[Opening Dataset records section]

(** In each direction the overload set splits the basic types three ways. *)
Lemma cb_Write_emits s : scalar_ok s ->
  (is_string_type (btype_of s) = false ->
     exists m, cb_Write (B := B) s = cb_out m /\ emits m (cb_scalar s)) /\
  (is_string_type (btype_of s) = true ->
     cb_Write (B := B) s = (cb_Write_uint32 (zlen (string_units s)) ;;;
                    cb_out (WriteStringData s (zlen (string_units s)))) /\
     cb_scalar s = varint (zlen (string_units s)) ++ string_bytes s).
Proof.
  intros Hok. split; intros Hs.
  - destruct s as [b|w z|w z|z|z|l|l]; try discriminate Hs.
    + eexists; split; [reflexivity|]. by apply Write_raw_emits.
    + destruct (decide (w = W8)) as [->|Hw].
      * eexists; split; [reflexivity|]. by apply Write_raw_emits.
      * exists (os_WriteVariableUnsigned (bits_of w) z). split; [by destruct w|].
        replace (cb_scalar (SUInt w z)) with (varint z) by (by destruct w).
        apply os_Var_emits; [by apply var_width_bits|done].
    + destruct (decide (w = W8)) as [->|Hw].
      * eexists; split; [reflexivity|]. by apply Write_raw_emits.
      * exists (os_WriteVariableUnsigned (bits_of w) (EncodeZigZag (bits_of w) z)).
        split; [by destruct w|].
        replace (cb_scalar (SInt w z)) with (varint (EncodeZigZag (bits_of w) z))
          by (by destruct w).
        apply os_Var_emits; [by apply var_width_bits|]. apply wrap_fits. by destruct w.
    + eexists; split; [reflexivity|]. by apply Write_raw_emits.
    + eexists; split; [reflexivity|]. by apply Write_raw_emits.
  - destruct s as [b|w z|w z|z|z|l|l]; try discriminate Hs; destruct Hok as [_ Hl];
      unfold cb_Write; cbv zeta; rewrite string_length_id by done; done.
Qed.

[Closing Dataset records section]
[Opening Dataset records section]

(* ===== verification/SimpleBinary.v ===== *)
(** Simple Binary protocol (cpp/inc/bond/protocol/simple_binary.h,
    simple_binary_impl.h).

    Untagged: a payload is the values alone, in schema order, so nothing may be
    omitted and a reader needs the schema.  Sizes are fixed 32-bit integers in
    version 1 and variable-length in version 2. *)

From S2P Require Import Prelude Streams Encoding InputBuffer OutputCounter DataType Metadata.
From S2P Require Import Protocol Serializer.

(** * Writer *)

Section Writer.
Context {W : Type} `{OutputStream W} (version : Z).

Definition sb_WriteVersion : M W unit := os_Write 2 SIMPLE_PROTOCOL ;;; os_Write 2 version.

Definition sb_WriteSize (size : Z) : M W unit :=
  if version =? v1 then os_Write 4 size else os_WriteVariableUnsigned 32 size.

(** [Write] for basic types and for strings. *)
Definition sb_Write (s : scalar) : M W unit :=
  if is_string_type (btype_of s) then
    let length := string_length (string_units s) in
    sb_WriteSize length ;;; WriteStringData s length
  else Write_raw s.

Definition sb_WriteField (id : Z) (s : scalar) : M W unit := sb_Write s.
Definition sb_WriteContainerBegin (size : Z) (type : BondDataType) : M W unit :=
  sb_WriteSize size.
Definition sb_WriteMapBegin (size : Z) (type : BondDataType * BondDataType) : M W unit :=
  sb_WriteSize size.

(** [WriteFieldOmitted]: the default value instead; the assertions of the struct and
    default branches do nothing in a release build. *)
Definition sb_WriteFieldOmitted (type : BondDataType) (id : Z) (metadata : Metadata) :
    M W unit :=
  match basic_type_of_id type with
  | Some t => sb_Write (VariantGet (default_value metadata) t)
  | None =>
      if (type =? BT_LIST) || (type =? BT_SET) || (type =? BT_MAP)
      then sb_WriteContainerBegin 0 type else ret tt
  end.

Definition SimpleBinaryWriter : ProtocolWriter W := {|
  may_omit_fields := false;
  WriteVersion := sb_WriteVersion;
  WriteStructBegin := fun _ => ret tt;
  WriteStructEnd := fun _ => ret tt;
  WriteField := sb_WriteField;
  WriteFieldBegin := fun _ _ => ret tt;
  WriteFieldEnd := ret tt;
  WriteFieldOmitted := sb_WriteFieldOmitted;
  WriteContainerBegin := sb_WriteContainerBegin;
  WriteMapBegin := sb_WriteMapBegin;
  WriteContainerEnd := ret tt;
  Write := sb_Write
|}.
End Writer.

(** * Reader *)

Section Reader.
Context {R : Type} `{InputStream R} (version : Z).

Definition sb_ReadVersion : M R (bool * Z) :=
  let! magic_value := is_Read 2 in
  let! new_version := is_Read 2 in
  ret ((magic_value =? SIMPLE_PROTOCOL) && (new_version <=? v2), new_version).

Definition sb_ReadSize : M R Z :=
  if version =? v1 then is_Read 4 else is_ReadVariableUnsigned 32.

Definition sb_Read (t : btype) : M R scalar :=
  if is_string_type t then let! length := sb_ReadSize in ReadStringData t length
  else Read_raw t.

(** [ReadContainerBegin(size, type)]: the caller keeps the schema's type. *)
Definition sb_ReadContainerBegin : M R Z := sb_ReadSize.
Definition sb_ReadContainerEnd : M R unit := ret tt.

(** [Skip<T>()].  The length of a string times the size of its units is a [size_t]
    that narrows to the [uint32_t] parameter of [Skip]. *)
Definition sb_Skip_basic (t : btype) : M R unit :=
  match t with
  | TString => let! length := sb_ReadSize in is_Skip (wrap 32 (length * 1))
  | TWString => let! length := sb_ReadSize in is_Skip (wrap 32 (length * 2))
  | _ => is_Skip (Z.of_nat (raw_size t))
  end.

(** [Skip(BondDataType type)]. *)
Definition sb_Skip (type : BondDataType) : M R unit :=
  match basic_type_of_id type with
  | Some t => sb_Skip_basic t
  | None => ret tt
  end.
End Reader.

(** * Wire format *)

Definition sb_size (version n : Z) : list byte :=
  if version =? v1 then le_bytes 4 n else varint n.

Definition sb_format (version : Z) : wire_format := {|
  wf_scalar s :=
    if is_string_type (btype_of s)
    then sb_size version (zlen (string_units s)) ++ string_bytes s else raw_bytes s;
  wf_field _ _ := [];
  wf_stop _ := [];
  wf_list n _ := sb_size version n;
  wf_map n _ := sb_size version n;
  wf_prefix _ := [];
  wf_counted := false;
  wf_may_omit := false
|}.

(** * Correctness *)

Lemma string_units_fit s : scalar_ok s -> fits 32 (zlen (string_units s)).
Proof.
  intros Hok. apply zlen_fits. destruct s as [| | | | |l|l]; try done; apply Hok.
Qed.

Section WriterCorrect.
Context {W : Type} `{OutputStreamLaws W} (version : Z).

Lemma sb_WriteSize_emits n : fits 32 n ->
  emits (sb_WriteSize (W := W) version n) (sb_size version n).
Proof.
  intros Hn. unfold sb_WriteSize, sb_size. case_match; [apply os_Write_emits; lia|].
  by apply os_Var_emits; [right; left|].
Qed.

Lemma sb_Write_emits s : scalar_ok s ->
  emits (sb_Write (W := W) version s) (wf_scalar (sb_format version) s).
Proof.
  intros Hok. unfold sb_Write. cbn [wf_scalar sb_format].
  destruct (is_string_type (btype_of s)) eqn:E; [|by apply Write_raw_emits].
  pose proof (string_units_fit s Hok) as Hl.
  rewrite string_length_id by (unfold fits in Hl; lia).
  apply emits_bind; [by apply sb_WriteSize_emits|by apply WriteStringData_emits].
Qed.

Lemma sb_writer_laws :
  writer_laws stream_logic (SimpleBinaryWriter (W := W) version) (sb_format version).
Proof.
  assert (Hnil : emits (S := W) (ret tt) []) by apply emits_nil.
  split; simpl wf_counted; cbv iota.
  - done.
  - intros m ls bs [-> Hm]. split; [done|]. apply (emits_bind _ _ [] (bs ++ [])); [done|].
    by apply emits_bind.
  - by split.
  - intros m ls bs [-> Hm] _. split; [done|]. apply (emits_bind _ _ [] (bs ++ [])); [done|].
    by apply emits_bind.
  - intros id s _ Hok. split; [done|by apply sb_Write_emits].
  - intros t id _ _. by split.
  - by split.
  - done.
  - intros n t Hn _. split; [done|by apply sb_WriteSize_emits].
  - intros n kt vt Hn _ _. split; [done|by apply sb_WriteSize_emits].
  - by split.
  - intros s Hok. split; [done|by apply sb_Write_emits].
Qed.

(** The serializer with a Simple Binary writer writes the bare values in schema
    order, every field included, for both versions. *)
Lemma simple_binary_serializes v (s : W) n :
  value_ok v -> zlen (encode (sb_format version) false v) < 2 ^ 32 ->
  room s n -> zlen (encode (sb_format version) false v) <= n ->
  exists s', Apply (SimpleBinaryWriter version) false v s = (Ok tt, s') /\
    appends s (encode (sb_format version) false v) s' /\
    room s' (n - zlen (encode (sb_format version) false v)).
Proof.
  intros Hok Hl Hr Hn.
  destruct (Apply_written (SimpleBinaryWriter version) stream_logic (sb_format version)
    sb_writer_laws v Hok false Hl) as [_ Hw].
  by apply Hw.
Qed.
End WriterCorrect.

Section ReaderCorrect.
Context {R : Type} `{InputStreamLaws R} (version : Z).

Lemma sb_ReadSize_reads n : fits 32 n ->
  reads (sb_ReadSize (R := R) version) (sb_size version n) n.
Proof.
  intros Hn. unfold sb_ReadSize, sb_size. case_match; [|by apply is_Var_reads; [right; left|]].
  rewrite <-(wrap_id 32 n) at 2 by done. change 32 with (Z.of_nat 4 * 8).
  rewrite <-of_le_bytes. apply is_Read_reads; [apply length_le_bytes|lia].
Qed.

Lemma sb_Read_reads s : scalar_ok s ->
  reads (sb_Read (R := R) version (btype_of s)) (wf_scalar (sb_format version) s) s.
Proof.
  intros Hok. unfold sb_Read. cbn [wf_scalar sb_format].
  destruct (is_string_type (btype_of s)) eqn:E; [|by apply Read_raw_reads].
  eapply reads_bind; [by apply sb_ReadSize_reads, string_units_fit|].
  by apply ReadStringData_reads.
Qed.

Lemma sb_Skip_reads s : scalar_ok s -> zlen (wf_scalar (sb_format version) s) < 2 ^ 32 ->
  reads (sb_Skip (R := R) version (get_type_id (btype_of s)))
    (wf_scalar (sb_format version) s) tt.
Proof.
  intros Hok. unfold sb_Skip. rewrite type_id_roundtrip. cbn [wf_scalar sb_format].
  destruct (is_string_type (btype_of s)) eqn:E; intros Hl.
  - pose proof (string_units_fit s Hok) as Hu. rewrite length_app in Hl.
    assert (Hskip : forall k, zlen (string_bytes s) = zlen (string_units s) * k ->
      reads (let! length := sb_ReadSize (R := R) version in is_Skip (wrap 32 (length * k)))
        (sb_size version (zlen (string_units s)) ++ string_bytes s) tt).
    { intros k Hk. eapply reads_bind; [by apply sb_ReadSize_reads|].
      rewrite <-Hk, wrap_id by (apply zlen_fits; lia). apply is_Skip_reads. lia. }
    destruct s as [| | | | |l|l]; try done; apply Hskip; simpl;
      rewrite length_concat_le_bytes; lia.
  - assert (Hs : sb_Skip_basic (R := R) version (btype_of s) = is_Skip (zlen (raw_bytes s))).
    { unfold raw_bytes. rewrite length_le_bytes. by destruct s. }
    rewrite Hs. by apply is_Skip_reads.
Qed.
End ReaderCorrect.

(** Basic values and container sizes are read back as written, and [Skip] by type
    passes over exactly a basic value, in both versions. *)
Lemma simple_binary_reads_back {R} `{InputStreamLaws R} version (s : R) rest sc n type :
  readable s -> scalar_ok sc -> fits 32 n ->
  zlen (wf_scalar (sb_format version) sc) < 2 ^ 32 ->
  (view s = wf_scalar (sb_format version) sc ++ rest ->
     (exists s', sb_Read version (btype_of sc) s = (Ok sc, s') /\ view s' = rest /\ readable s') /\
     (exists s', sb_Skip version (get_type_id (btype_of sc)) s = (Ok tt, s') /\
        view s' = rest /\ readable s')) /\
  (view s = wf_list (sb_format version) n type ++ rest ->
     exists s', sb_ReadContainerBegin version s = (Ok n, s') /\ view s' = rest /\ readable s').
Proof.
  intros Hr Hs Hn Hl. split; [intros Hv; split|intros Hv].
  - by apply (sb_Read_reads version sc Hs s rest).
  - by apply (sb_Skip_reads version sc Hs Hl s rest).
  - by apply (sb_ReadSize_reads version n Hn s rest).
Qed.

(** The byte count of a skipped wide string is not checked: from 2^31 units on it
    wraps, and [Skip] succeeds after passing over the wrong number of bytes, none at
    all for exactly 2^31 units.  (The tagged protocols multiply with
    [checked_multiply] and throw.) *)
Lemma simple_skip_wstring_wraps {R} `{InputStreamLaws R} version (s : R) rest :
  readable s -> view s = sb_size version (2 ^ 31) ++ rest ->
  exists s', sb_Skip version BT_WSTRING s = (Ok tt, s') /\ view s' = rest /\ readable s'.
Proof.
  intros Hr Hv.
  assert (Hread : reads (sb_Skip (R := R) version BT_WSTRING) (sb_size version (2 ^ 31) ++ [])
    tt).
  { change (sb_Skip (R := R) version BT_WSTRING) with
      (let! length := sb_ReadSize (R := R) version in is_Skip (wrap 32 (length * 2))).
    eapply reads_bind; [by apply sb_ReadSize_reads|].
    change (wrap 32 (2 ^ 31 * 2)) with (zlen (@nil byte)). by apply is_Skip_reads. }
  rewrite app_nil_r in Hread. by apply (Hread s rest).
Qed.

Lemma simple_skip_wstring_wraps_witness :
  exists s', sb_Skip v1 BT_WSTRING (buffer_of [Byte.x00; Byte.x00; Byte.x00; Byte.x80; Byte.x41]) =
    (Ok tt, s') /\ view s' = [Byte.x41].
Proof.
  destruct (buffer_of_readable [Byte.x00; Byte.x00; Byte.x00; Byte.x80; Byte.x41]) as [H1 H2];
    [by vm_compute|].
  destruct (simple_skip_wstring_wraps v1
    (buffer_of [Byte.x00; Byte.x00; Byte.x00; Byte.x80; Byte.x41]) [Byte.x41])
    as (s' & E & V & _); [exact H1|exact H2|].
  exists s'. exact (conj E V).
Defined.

[Closing Dataset records section]

*Task prompt*:
With the first line being the one containing "WriteStructBegin := fun _ => ret tt;" and the last line the one containing "Definition sb_format (version", transcribe exactly the lines above that fall in that range.

*Answer to the exercise*:
  WriteStructBegin := fun _ => ret tt;
  WriteStructEnd := fun _ => ret tt;
  WriteField := sb_WriteField;
  WriteFieldBegin := fun _ _ => ret tt;
  WriteFieldEnd := ret tt;
  WriteFieldOmitted := sb_WriteFieldOmitted;
  WriteContainerBegin := sb_WriteContainerBegin;
  WriteMapBegin := sb_WriteMapBegin;
  WriteContainerEnd := ret tt;
  Write := sb_Write
|}.
End Writer.

(** * Reader *)

Section Reader.
Context {R : Type} `{InputStream R} (version : Z).

Definition sb_ReadVersion : M R (bool * Z) :=
  let! magic_value := is_Read 2 in
  let! new_version := is_Read 2 in
  ret ((magic_value =? SIMPLE_PROTOCOL) && (new_version <=? v2), new_version).

Definition sb_ReadSize : M R Z :=
  if version =? v1 then is_Read 4 else is_ReadVariableUnsigned 32.

Definition sb_Read (t : btype) : M R scalar :=
  if is_string_type t then let! length := sb_ReadSize in ReadStringData t length
  else Read_raw t.

(** [ReadContainerBegin(size, type)]: the caller keeps the schema's type. *)
Definition sb_ReadContainerBegin : M R Z := sb_ReadSize.
Definition sb_ReadContainerEnd : M R unit := ret tt.

(** [Skip<T>()].  The length of a string times the size of its units is a [size_t]
    that narrows to the [uint32_t] parameter of [Skip]. *)
Definition sb_Skip_basic (t : btype) : M R unit :=
  match t with
  | TString => let! length := sb_ReadSize in is_Skip (wrap 32 (length * 1))
  | TWString => let! length := sb_ReadSize in is_Skip (wrap 32 (length * 2))
  | _ => is_Skip (Z.of_nat (raw_size t))
  end.

(** [Skip(BondDataType type)]. *)
Definition sb_Skip (type : BondDataType) : M R unit :=
  match basic_type_of_id type with
  | Some t => sb_Skip_basic t
  | None => ret tt
  end.
End Reader.

(** * Wire format *)

Definition sb_size (version n : Z) : list byte :=
  if version =? v1 then le_bytes 4 n else varint n.

Definition sb_format (version : Z) : wire_format := {|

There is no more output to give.